The joy and excitement of trying to understand how chance works in the world, but also the basic difficulty of trying to pin down what exactly it is.
3. From your participation in events like the Millennium Mathematics Project and other school projects associated with Cambridge University, it appears you’re very passionate about getting children interested in mathematics. How have these projects been progressing and what do you hope to be the outcomes?
I would love to have just a small impact on how probability and stats are taught in schools. I am quite good at the ‘inspirational’ bit, but it also requires skilled educators to design materials and questions that are engaging and lead to better understanding, both for further education and for daily living. There’s a huge interest in improving maths education – much of the attention is focussing on A level, but we are aiming at younger students.
4. You obviously have a very successful research career. How do you feel now about the pressure to publish? Has your view changed over the years?
I’ve spent years going through the grind of writing papers, sending them in and getting them criticised by referees. It’s been a good discipline, and I still need to contribute to the department’s REF submission, but it’s a relief not to be under the pressure that young researchers are under. I still get things rejected, and roundly abuse the editors as poltroons. Although they often have a point.
5. Do you have any advice for students considering a university degree in statistics?
Do as much maths as you can. Take notice of what is going on in the outside world of statistics. Take the Bayesian ideas seriously.

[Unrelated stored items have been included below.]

Lemma flush_reliable (ws : WebSocket) (evs : list message) (w : World) :
  reliable_ws ws ->
  let w' := fold_left (fun w ev => _safe_broadcast ev w) evs w in
  delivered_to ws (wire w') =
    delivered_to ws (wire w) ++
    flat_map (replicate (registrations ws (active_connections (manager w)))) evs /\
  registrations ws (active_connections (manager w')) =
    registrations ws (active_connections (manager w)) /\
  _backlog (manager w') = _backlog (manager w) /\
  _max_backlog (manager w') = _max_backlog (manager w) /\
  (ready_or_empty (manager w) -> ready_or_empty (manager w')).
Proof.
  intros Hrel. revert w. induction evs as [|ev evs IH]; intros w; cbn [fold_left flat_map].
  - rewrite app_nil_r. tauto.
  - destruct (safe_broadcast_reliable ws ev w Hrel) as (Hd & Hreg & Hb & Hm & Hp).
    destruct (IH (_safe_broadcast ev w)) as (Hd' & Hreg' & Hb' & Hm' & Hp').
    cbv zeta. rewrite Hd', Hreg', Hb', Hm', Hd, Hreg, Hb, Hm, <- app_assoc.
    repeat split; auto.
Qed.

(** The same without a reliable connection at hand. *)
Lemma disconnect_all_keeps_state (stale : list WebSocket) (m : ConnectionManager) :
  let m' := fold_left (fun m x => disconnect x m) stale m in
  _backlog m' = _backlog m /\
  _max_backlog m' = _max_backlog m /\
  (ready_or_empty m -> ready_or_empty m').
Proof.
  revert m. induction stale as [|x stale IH]; intros m; cbn [fold_left]; [tauto|].
  destruct (IH (disconnect x m)) as (H1 & H2 & H3).
  destruct (disconnect_keeps x m) as (H4 & H5 & H6).
  cbv zeta. rewrite H1, H2. repeat split; auto.
Qed.

Lemma safe_broadcast_keeps (msg : message) (w : World) :
  let w' := _safe_broadcast msg w in
  _backlog (manager w') = _backlog (manager w) /\
  _max_backlog (manager w') = _max_backlog (manager w) /\
  (ready_or_empty (manager w) -> ready_or_empty (manager w')).
Proof.
  unfold _safe_broadcast. destruct (send_pass _ _ _) as [stale sent]. cbn.
  apply disconnect_all_keeps_state.
Qed.

Lemma flush_keeps (evs : list message) (w : World) :
  let w' := fold_left (fun w ev => _safe_broadcast ev w) evs w in
  _backlog (manager w') = _backlog (manager w) /\
  _max_backlog (manager w') = _max_backlog (manager w) /\
  (ready_or_empty (manager w) -> ready_or_empty (manager w')).
Proof.
  revert w. induction evs as [|ev evs IH]; intros w; cbn [fold_left]; [tauto|].
  destruct (IH (_safe_broadcast ev w)) as (Hb & Hm & Hp).
  destruct (safe_broadcast_keeps ev w) as (Hb1 & Hm1 & Hp1).
  cbv zeta. rewrite Hb, Hm. repeat split; auto.
Qed.

(** *** Mark ready *)

(** The entries [mark_ready] hands to [_safe_broadcast], oldest first. *)
Lemma mark_ready_backlog_empty (w : World) : _backlog (manager (mark_ready w)) = [].
Proof. reflexivity. Qed.

Lemma mark_ready_idle (w : World) :
  _backlog (manager w) = [] \/ active_connections (manager w) = [] ->
  mark_ready w =
  with_manager (mkManager (active_connections (manager w)) true [] (_max_backlog (manager w))) w.
Proof.
  intros Hidle. unfold mark_ready. cbn.
  destruct (_backlog (manager w)) as [|ev bl] eqn:Hbl; [reflexivity|].
  destruct (active_connections (manager w)) as [|c conns] eqn:Hconns.
  - unfold with_manager, set_backlog, set_ready. cbn. rewrite Hconns. reflexivity.
  - destruct Hidle; discriminate.
Qed.

(** [mark_ready] is the flush followed by the clearing of the backlog. *)
Lemma mark_ready_parts (w : World) :
  let w1 := with_manager (set_ready true (manager w)) w in
  let w2 :=
    match _backlog (manager w), active_connections (manager w) with
    | _ :: _, _ :: _ =>
        fold_left (fun w ev => _safe_broadcast ev w)
                  (slice_from (- _max_backlog (manager w)) (_backlog (manager w))) w1
    | _, _ => w1
    end in
  wire (mark_ready w) = wire w2 /\
  active_connections (manager (mark_ready w)) = active_connections (manager w2) /\
  frontend_ready (manager (mark_ready w)) = frontend_ready (manager w2) /\
  _max_backlog (manager (mark_ready w)) = _max_backlog (manager w2).
Proof. cbv zeta. unfold mark_ready. cbn. repeat split; reflexivity. Qed.

Lemma mark_ready_ready_or_empty (w : World) : ready_or_empty (manager (mark_ready w)).
Proof.
  destruct (mark_ready_parts w) as (_ & Ha & Hr & _). cbv zeta in Ha, Hr.
  unfold ready_or_empty. rewrite Ha, Hr.
  destruct (_backlog (manager w)) as [|ev bl]; [left; reflexivity|].
  destruct (active_connections (manager w)) as [|c conns]; [left; reflexivity|].
  apply flush_keeps. left. reflexivity.
Qed.

Lemma mark_ready_reliable (ws : WebSocket) (w : World) :
  reliable_ws ws ->
  delivered_to ws (wire (mark_ready w)) =
    delivered_to ws (wire w) ++
    match _backlog (manager w), active_connections (manager w) with
    | _ :: _, _ :: _ =>
        flat_map (replicate (registrations ws (active_connections (manager w))))
                 (slice_from (- _max_backlog (manager w)) (_backlog (manager w)))
    | _, _ => []
    end /\
  registrations ws (active_connections (manager (mark_ready w))) =
    registrations ws (active_connections (manager w)).
Proof.
  intros Hrel.
  destruct (mark_ready_parts w) as (Hw & Ha & _). cbv zeta in Hw, Ha.
  rewrite Hw, Ha.
  destruct (_backlog (manager w)) as [|ev bl] eqn:Hbl;
    [rewrite app_nil_r; split; reflexivity|].
  destruct (active_connections (manager w)) as [|c conns] eqn:Hconns;
    [rewrite app_nil_r; cbn; rewrite Hconns; split; reflexivity|].
  destruct (flush_reliable ws (slice_from (- _max_backlog (manager w)) (ev :: bl))
              (with_manager (set_ready true (manager w)) w) Hrel) as (Hd & Hreg & _).
  cbv zeta in Hd, Hreg. rewrite Hd, Hreg.
  change (active_connections (manager (with_manager (set_ready true (manager w)) w)))
    with (active_connections (manager w)).
  change (wire (with_manager (set_ready true (manager w)) w)) with (wire w).
  rewrite Hconns. split; reflexivity.
Qed.

(** A reliable connection that is registered keeps the flag up. *)
Lemma mark_ready_ready (ws : WebSocket) (w : World) :
  reliable_ws ws -> ws ∈ active_connections (manager w) ->
  frontend_ready (manager (mark_ready w)) = true.
Proof.
  intros Hrel Hin.
  destruct (mark_ready_reliable ws w Hrel) as (_ & Hreg).
  pose proof (registrations_pos ws _ Hin) as Hpos. rewrite <- Hreg in Hpos.
  destruct (mark_ready_ready_or_empty w) as [Hr|He]; [exact Hr|].
  rewrite He in Hpos. cbn in Hpos. lia.
Qed.

Lemma flat_map_replicate_1 {A} (l : list A) : flat_map (replicate 1) l = l.
Proof. induction l as [|x l IH]; [reflexivity|]. cbn. f_equal. exact IH. Qed.

Lemma slice_from_retained {A} (n : Z) (l : list A) :
  0 < n -> slice_from (- n) l = lastn (Z.to_nat n) l.
Proof.
  intros Hn. unfold slice_from, lastn.
  destruct (Z.ltb_spec (- n) 0) as [_|Hge]; [|lia].
  f_equal. lia.
Qed.

End ManagerFacts.

Lemma omap_broadcast_of (msgs : list message) :
  omap broadcast_of (map Broadcast msgs) = msgs.
Proof. induction msgs as [|m msgs IH]; [reflexivity|]. cbn. f_equal. exact IH. Qed.

(** C6.  Whatever connects, disconnects or is broadcast before any
    readiness signal, the broadcasts only fill the backlog: it never holds
    more than [BACKLOG_SIZE] messages, a broadcast on a full backlog drops
    the oldest entry, and what it holds is the newest messages in their
    order.  On readiness these are delivered in that order; with
    [BACKLOG_SIZE] = 500 and 501 messages, the first message is gone and
    the other 500 are delivered. *)
Theorem backlog_bounded_fifo (rt : Runtime) (w : World) (ops : list op) :
  frontend_ready (manager w) = false ->
  _backlog (manager w) = [] ->
  0 < _max_backlog (manager w) ->
  let n := Z.to_nat (_max_backlog (manager w)) in
  let msgs := omap broadcast_of ops in
  exists w',
    run_ops ops w = (Ret tt, w') /\
    (length (_backlog (manager w')) <= n)%nat /\
    _backlog (manager w') = drop (length msgs - n) msgs /\
    wire w' = wire w /\
    (* one more broadcast on a full backlog evicts the oldest entry *)
    (forall msg, length (_backlog (manager w')) = n ->
       fst (broadcast msg w') = Ret tt /\
       _backlog (manager (snd (broadcast msg w'))) = tail (_backlog (manager w')) ++ [msg]) /\
    (* on readiness, each reliable connection receives the backlog in order *)
    (forall ws, reliable_ws ws ->
       registrations ws (active_connections (manager w')) = 1%nat ->
       delivered_to ws (wire (mark_ready w')) =
         delivered_to ws (wire w) ++ drop (length msgs - n) msgs) /\
    (_max_backlog (manager w) = 500 -> length msgs = 501%nat ->
     exists oldest newest,
       msgs = oldest :: newest /\ length newest = 500%nat /\
       _backlog (manager w') = newest /\
       forall ws, reliable_ws ws ->
         registrations ws (active_connections (manager w')) = 1%nat ->
         delivered_to ws (wire (mark_ready w')) = delivered_to ws (wire w) ++ newest).
Proof.
  intros Hready Hempty Hmax n msgs.
  destruct (run_ops_not_ready ops w Hready Hmax)
    as (w' & Hrun & Hr & Hw & Hm & Hb & _); [rewrite Hempty; cbn; lia|].
  rewrite Hempty in Hb. cbn [app] in Hb. fold n msgs in Hb.
  assert (Hlen : (length (_backlog (manager w')) <= n)%nat)
    by (rewrite Hb; apply lastn_length).
  assert (Hflush : forall ws, reliable_ws ws ->
            registrations ws (active_connections (manager w')) = 1%nat ->
            delivered_to ws (wire (mark_ready w')) =
              delivered_to ws (wire w) ++ drop (length msgs - n) msgs).
  { intros ws Hrel Hreg.
    destruct (mark_ready_reliable ws w' Hrel) as (Hd & _).
    rewrite Hd, Hw, Hreg. f_equal.
    destruct (_backlog (manager w')) as [|ev bl] eqn:Hbl; [exact Hb|].
    destruct (active_connections (manager w')) as [|c conns]; [discriminate Hreg|].
    rewrite flat_map_replicate_1, Hm, slice_from_retained by exact Hmax.
    fold n. rewrite lastn_short by exact Hlen. exact Hb. }
  exists w'. split; [exact Hrun|]. split; [exact Hlen|]. split; [exact Hb|].
  split; [exact Hw|]. split; [|split; [exact Hflush|]].
  - intros msg Hfull.
    rewrite (broadcast_buffers msg w' Hr) by (rewrite Hm; exact Hmax).
    split; [reflexivity|]. cbn.
    destruct (Z.geb_spec (Z.of_nat (length (_backlog (manager w')))) (_max_backlog (manager w')))
      as [_|Hlt]; [reflexivity|].
    rewrite Hm in Hlt. unfold n in Hfull. lia.
  - intros H500 H501.
    destruct msgs as [|oldest newest]; [discriminate H501|].
    exists oldest, newest. cbn [length] in H501.
    assert (Hn : n = 500%nat) by (unfold n; rewrite H500; reflexivity).
    assert (Hdrop : drop (length (oldest :: newest) - n) (oldest :: newest) = newest).
    { cbn [length]. replace (S (length newest) - n)%nat with 1%nat by lia. reflexivity. }
    split; [reflexivity|]. split; [lia|]. split; [rewrite Hb; exact Hdrop|].
    intros ws Hrel Hreg. rewrite (Hflush ws Hrel Hreg), Hdrop. reflexivity.
Qed.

6. What do you think the most important recent developments in the field have been? What do you think will be the most exciting and productive areas of research in statistics during the next few years?
In my career I have seen statistical inference extend from problems with a few parameters to Bayesian Markov chain Monte Carlo methods that could handle hundred of parameters. But now is the era of really big data, whether it’s internet, finance, genomics, imaging, astronomy, bioinformatics and so on. I am now a dinosaur, and no longer attempt to keep up. These are some of the most exciting new areas, and I wish the people who are studying them luck. But there also smaller problems that are of great interest and importance, say in forensics, adaptive clinical trials, and in handling messy routine data to help in deciding policy.

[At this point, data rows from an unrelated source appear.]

(** * Purchases: the pandas aggregation queries of [purchases.py]

    The script loads [purchases.csv] into a DataFrame and evaluates seven
    independent query expressions over it.  This development embeds them
    twice:

    - a value layer ([Module Pandas], [Module Purchases]): frames are lists
      of rows, and every pandas method the script calls is a function on
      them, so that a query is the composition the source writes as a
      method chain;
    - an object layer ([Module Objects], [Module Script]): a heap of pandas
      objects on which a method call allocates its result, item assignment
      overwrites an object in place, a GroupBy object refers to the frame
      it was made from, [assign] copies the frame and assigns the new
      column to the copy in place, and the callbacks given to [apply] are
      run on freshly allocated sub-frames.
      [ScriptFacts.run_query_spec] links the two layers.

    Modelling conventions (pandas 2 with its default arguments, as the
    script calls it):
    - [groupby] is called with [sort=True] and [dropna=True]: group keys
      come out in increasing order, rows whose key is missing are in no
      group;
    - the callback of a group-wise [apply] receives the rows of the group
      with all their columns, the group key included;
    - a group-wise [apply] over zero groups returns an empty frame that has
      the columns of the grouped frame and the key as the name of its
      index; [reset_index()] on it raises [ValueError], because the key
      cannot be inserted as a column next to the column of that name.  The
      four queries that end in [.apply(...).reset_index()] therefore raise
      when no row with a country reaches their last [groupby];
    - numeric cells are exact rationals ([Q]); NaN only arises as the median
      of an empty column and as the transform value of a row without key,
      and is [None].  The code adds floating-point numbers, which round:
      the statements below never reorder or reassociate a sum, and compare
      it only with the same numbers added in the same order;
    - row labels of the purchases frame are positional (the RangeIndex that
      [read_csv] creates), so index alignment is position-wise. *)

From Stdlib Require Import List String Ascii Bool Arith Lia.
From Stdlib Require Import QArith Qminmax Lqa.
From Stdlib Require Import Permutation Sorted OrderedTypeEx.
Import ListNotations.

Open Scope Q_scope.

(* ================================================================== *)
(** ** Data model *)

(** One row of a frame: the three columns of [purchases.csv], and the
    columns added later by [assign] ([unit] when there is none). *)
Record row (X : Type) : Type := mkRow {
  country : option string;
  amount : Q;
  discount : Q;
  added : X
}.
Arguments mkRow {X} _ _ _ _.
Arguments country {X} _.
Arguments amount {X} _.
Arguments discount {X} _.
Arguments added {X} _.

Definition frame (X : Type) : Type := list (row X).

(** The table read from [purchases.csv]. *)
Definition DataFrame : Type := frame unit.

(** Column labels: a name, or the position pandas uses for an unnamed
    series turned into a column. *)
Inductive label : Type :=
| Named (s : string)
| Unnamed (n : nat).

7. What do you see as the greatest challenges facing the profession of statistics in the coming years?
To establish an appropriate identity among the army of people who will be handling data – to continue to argue that formal techniques of inference are vital and that answers do not appear simply from visualisation and presentation, important though they are.
8. As one of the architects of BUGS software, do you think user-friendly statistical software such as BUGS and R may reduce the demand for the expertise of statisticians?
It depends what a ‘statistician’ is. Presumably it is someone who defines themselves as a statistician. There will always be a demand for people who can design studies, know what inferential techniques are appropriate, and communicate the answers. Just running the software is the minor part of the job (although fun).
9. Are there people or events that have been influential in your career?
Adrian Smith introduced me to Bayesian ideas 40 years ago and his passion for the subject was immensely important. I was blessed to know the previous generation of statistical ‘giants’, such as Dennis Lindley, George Barnard, Peter Armitage, David Cox, John Nelder and so on, who were always extremely encouraging and generous. And many of my contemporaries have been a constant source of inspiration – I have been incredibly fortunate.